Lemma get_one_inv f F V i stime n f' :
  geom (sp_of f.(sh)) -> cache_inv f.(ca) f.(vb) F V -> 0 <= i < f.(ca).(nr_valid_tpages) ->
  cache_hit (f.(ca).(ht) i) = false -> (length F < FIFO_CAPACITY)%nat ->
  __get_one clock f i (is_first (f.(ca).(ht) i)) stime = Ok (n, f') -> kept f f'.
Proof.
  intros G I Hi Hc L H. unfold __get_one in H. rewrite section_ok in H by done.
  cbn [mbind result_mbind result_bind] in H. apply result_bind_ok in H as ([[n0 s0] h] & E & [= <- <-]).
  assert (N : i ∉ F ++ V).
  { intros X. apply (ci_cached _ _ _ _ I i Hi) in X. unfold cache_hit in Hc. congruence. }
  destruct (ci_section _ _ _ _ _ I Hi) as [S1 _ _ S4 _ _ _].
  unfold is_first in E. destruct (mem (ht (ca f) i)) as [m|] eqn:Em.
  - unfold load_section in E. rewrite bool_decide_true in E by (rewrite Em; by eexists).
    apply result_bind_ok in E as (u & _ & E). apply result_bind_ok in E as (p & _ & E).
    destruct (__stime_or_clock clock (sd (sh f)) stime) as [t d].
    apply result_bind_ok in E as ([n1 s1] & _ & [= -> -> <-]). destruct (S4 ltac:(by eexists)) as [S5 S6].
    assert (X := enqueue_section_ok f s0 F V i (set_cached (ht (ca f) i) true) I Hi N L).
    cbv zeta in X. destruct X as [X1 X2 _ _ X3 _]; try done; [by apply same_table_put|].
    exists (F ++ [i]), V. split; [exact X1|]. split; [apply X3|exact X2].
  - injection E as <- <- <-.
    assert (X := enqueue_section_ok f f.(sh) F V i (create_section (sp_of (sh f)) (ht (ca f) i)) I Hi N L).
    cbv zeta in X. destruct X as [X1 X2 _ _ X3 _]; try done; [by apply create_same_table|].
    exists (F ++ [i]), V. split; [exact X1|]. split; [apply X3|exact X2].
Qed.

(** One step, with the update it makes to the table, if it makes one. *)
Inductive cache_step : ftl -> option (Z * Z * Z) -> ftl -> Prop :=
  | step_lock f x i c : 0 <= IDX x < f.(ca).(nr_valid_tpages) ->
      cache_get_ht f.(ca) x = Ok (i, c) -> cache_step f None (set_ca f c)
  | step_unlock f i c : unlock_section f.(ca) i = Ok c -> cache_step f None (set_ca f c)
  | step_release f i c : __release_map f.(ca) i = Ok c -> cache_step f None (set_ca f c)
  | step_load f i stime n f' : 0 <= i < f.(ca).(nr_valid_tpages) ->
      cache_hit (f.(ca).(ht) i) = false ->
      __get_one clock f i (is_first (f.(ca).(ht) i)) stime = Ok (n, f') -> cache_step f None f'
  | step_collect f f' : bg_ev_turn f = Ok f' -> cache_step f None f'
  | step_evict f stime credits t credits' f' :
      __evict_one clock f stime credits = Ok (t, credits', f') -> cache_step f None f'
  | step_update f x addr pte h' : 0 <= IDX x < f.(ca).(nr_valid_tpages) ->
      cache_hit (f.(ca).(ht) (IDX x)) = true ->
      __update_map (f.(ca).(ht) (IDX x)) x addr pte = Ok h' ->
      cache_step f (Some (x, addr, pte)) (set_ca f (put f.(ca) (IDX x) h'))
  | step_flash f s : cache_step f None (set_sh f s).

(** Runs in which the parameters of the device do not change, with the updates
    they make in order. *)
Inductive cache_run (f0 : ftl) : ftl -> list (Z * Z * Z) -> Prop :=
  | run_start : cache_run f0 f0 []
  | run_step f l u f' : cache_run f0 f l -> cache_step f u f' ->
      sp_of f.(sh) = sp_of f0.(sh) -> cache_run f0 f' (l ++ option_list u).

(** The table as the updates alone make it. *)
Definition plain_table (l : list (Z * Z * Z)) : (Z -> Z) * (Z -> Z) :=
  foldl (fun s '(x, addr, pte) => (upd (fst s) x pte, upd (snd s) x addr)) (fun _ => UINT_MAX, fun _ => 0) l.

Lemma kept_outgoing f F V i n : cache_inv f.(ca) f.(vb) F V -> 0 <= i < f.(ca).(nr_valid_tpages) ->
  kept f (set_ca f (put f.(ca) i (set_outgoing (f.(ca).(ht) i) n))).
Proof.
  intros I Hi. exists F, V. split; [by apply inv_outgoing|]. split; [done|]. by apply same_table_put.
Qed.

Lemma section_inv_ok c i h : section c i = Ok h -> 0 <= i < c.(nr_valid_tpages) /\ h = c.(ht) i.
Proof.
  unfold section, cell. destruct (_ && _) eqn:E; [|discriminate]. intros [= <-]. bool_to_prop. split; [lia|done].
Qed.

(** A step keeps the invariant; the table changes as its update says. *)
Lemma cache_step_ok f u f' F V :
  cache_step f u f' -> geom (sp_of f.(sh)) -> f.(ca).(nr_valid_tpages) < 599999 ->
  cache_inv f.(ca) f.(vb) F V ->
  (exists F' V', cache_inv f'.(ca) f'.(vb) F' V') /\
  f'.(ca).(nr_valid_tpages) = f.(ca).(nr_valid_tpages) /\
  forall x, 0 <= IDX x < f.(ca).(nr_valid_tpages) ->
    match u with
    | None => table f'.(ca) x = table f.(ca) x /\ pair_at f'.(ca) x = pair_at f.(ca) x
    | Some (y, addr, pte) => table f'.(ca) x = upd (table f.(ca)) y pte x /\
        pair_at f'.(ca) x = upd (pair_at f.(ca)) y addr x
    end.
Proof.
  intros H G Hp I.
  assert (K : forall f', kept f f' -> (exists F' V', cache_inv f'.(ca) f'.(vb) F' V') /\
    f'.(ca).(nr_valid_tpages) = f.(ca).(nr_valid_tpages) /\ same_table f.(ca) f'.(ca)).
  { intros f2 (F' & V' & A & B & C). split; [by exists F', V'|done]. }
  destruct H as [f x i c Hx H|f i c H|f i c H|f i stime n f' Hi Hc H|f f' H|f stime credits t credits' f' H
    |f x addr pte h' Hx Hc H|f s].
  - apply K. unfold cache_get_ht, lock_section in H. rewrite section_ok in H by done.
    cbn [mbind result_mbind result_bind] in H. destruct (_ =? 0); [|discriminate].
    injection H as <- <-. by apply (kept_outgoing f F V).
  - apply K. apply result_bind_ok in H as (h & E & [= <-]). apply section_inv_ok in E as [Hi ->].
    by apply (kept_outgoing f F V).
  - apply K. apply result_bind_ok in H as (h & E & [= <-]). apply section_inv_ok in E as [Hi ->].
    by apply (kept_outgoing f F V).
  - apply K. apply (get_one_inv f F V i stime n f' G I Hi Hc); [|done].
    pose proof (cached_bound _ _ _ _ I) as L. rewrite length_app in L.
    unfold FIFO_CAPACITY, RING_BUFFER_SIZE. lia.
  - apply K. destruct (Z.eq_dec (have_victims f) 0) as [E|E].
    2:{ unfold bg_ev_turn in H. rewrite (proj2 (Z.eqb_neq _ _) E) in H. injection H as <-. by exists F, V. }
    pose proof (bg_ev_turn_ok f F V I E) as X. rewrite H in X. destruct (_ >? _); [injection X as ->; by exists F, V|].
    destruct F as [|i F]; [done|]. destruct (outgoing (ht (ca f) i) =? 0); [|done].
    destruct X as (f2 & [= <-] & [C1 C2 C3 _]). exists F, (V ++ [i]). split; [exact C1|].
    split; [exact (ch_pages _ _ _ _ C3)|exact C2].
  - apply K. by apply (evict_one_inv f F V stime credits t credits').
  - apply (ci_cached _ _ _ _ I) in Hc; [|done].
    destruct (update_map_ok _ _ _ _ x addr pte I Hc) as (h2 & E & I' & _ & _ & T).
    rewrite H in E. injection E as <-. split; [by exists F, V|]. split; [done|]. intros y _. apply T.
  - apply K. by exists F, V.
Qed.

(** C15 (the cache is transparent): start from an initialised cache, on a device of less than
    599 999 sections, and let the dispatcher, the eviction thread and the workers lock, load,
    choose, evict, update and release sections in any order, with anything else happening on
    the flash. At every moment each section in DRAM waits for its eviction in exactly one place
    with the right state and is counted once; and the table is the one the updates alone make:
    no eviction and no load can be seen in it. *)
Theorem cache_transparent spp c dram h s f l :
  geom spp -> 0 <= dram < 2 ^ 40 -> spp.(tt_pgs) * GRAIN_PER_PAGE < 599999 * EPP -> sp_of s = spp ->
  cache_run (mk_ftl s (snd (init_cache c spp.(tt_pgs) dram)) (mk_vb h 0 0) 0 0) f l ->
  (exists F V, cache_inv f.(ca) f.(vb) F V) /\
  forall x, 0 <= x < spp.(tt_pgs) * GRAIN_PER_PAGE ->
    table f.(ca) x = fst (plain_table l) x /\ pair_at f.(ca) x = snd (plain_table l) x.
Proof.
  intros G Hd Hp Es R. destruct (init_cache_ok spp c dram h G Hd) as (I0 & E1 & E2 & _ & T0 & _).
  set (c0 := snd (init_cache c (tt_pgs spp) dram)) in *.
  assert (P : c0.(nr_valid_tpages) < 599999) by (rewrite EPP_val in *; lia).
  enough (X : (exists F V, cache_inv f.(ca) f.(vb) F V) /\ f.(ca).(nr_valid_tpages) = c0.(nr_valid_tpages) /\
    forall x, 0 <= IDX x < c0.(nr_valid_tpages) ->
      table f.(ca) x = fst (plain_table l) x /\ pair_at f.(ca) x = snd (plain_table l) x).
  { destruct X as (X1 & _ & X3). split; [done|]. intros x Hx. apply X3, IDX_bound. by rewrite E2, E1. }
  induction R as [|f l u f' R IH S Sp]; [by split; [exists [], []|]|].
  destruct IH as ((F & V & I) & Ep & T).
  destruct (cache_step_ok f u f' F V S) as (I' & Ep' & T'); [|by rewrite Ep|done|].
  { rewrite Sp. cbn. by rewrite Es. }
  split; [done|]. split; [by rewrite Ep'|]. intros x Hx. specialize (T' x ltac:(by rewrite Ep)).
  destruct (T x Hx) as [T1 T2]. unfold plain_table in *. rewrite foldl_app.
  destruct u as [[[y addr] pte]|].
  - change (option_list (Some (y, addr, pte))) with [(y, addr, pte)]. cbn [foldl fst snd]. destruct T' as [-> ->]. rewrite !upd_case, T1, T2. by case_cmp.
  - destruct T' as [-> ->]. by split.
Qed.

End transparency.

(** ** Witnesses

    A device of 128 lines; the map line is line 0, its next page is page 1.  Of
    2048 sections, section 3 waits in the FIFO, section 7 is a dirty victim,
    section 5 is on flash; the others were never used.  There is room for two
    sections. *)

Definition cx_block : nand_block := mk_block (fun _ => mk_page (fun _ => SEC_FREE) 8 PG_FREE) 32 0 0 0 16 0 0.
Definition cx_ssd : ssd :=
  mk_ssd ex_spp
    (fun _ => mk_channel (fun _ => mk_lun (fun _ => mk_plane
         (fun i => if i =? 0 then cx_block else ex_valid_block) 128) 1 7000 false)
       8 (mk_ch 0 0 0 26 0 152 (fun _ => 26)))
    ex_ch (buffer_init 4194304) false 0.
Definition cx_shard : demand_shard :=
  mk_shard cx_ssd ex_lm (wp_of ex_spp 0 2047) (wp_of ex_spp 0 1) (wp_of ex_spp 0 0)
    (wp_of ex_spp 0 0) (mk_wfc 0 0) 2 2 0 (fun _ _ => 2) (fun g => g =? 768) 0 0 0.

━━━━━━━━

Description of the task: Starting with the first line of the entries and ending with the line that has "intros G I Hi", copy each line exactly and add nothing.

Answer area:
Lemma get_one_inv f F V i stime n f' :
  geom (sp_of f.(sh)) -> cache_inv f.(ca) f.(vb) F V -> 0 <= i < f.(ca).(nr_valid_tpages) ->
  cache_hit (f.(ca).(ht) i) = false -> (length F < FIFO_CAPACITY)%nat ->
  __get_one clock f i (is_first (f.(ca).(ht) i)) stime = Ok (n, f') -> kept f f'.
Proof.
  intros G I Hi Hc L H. unfold __get_one in H. rewrite section_ok in H by done.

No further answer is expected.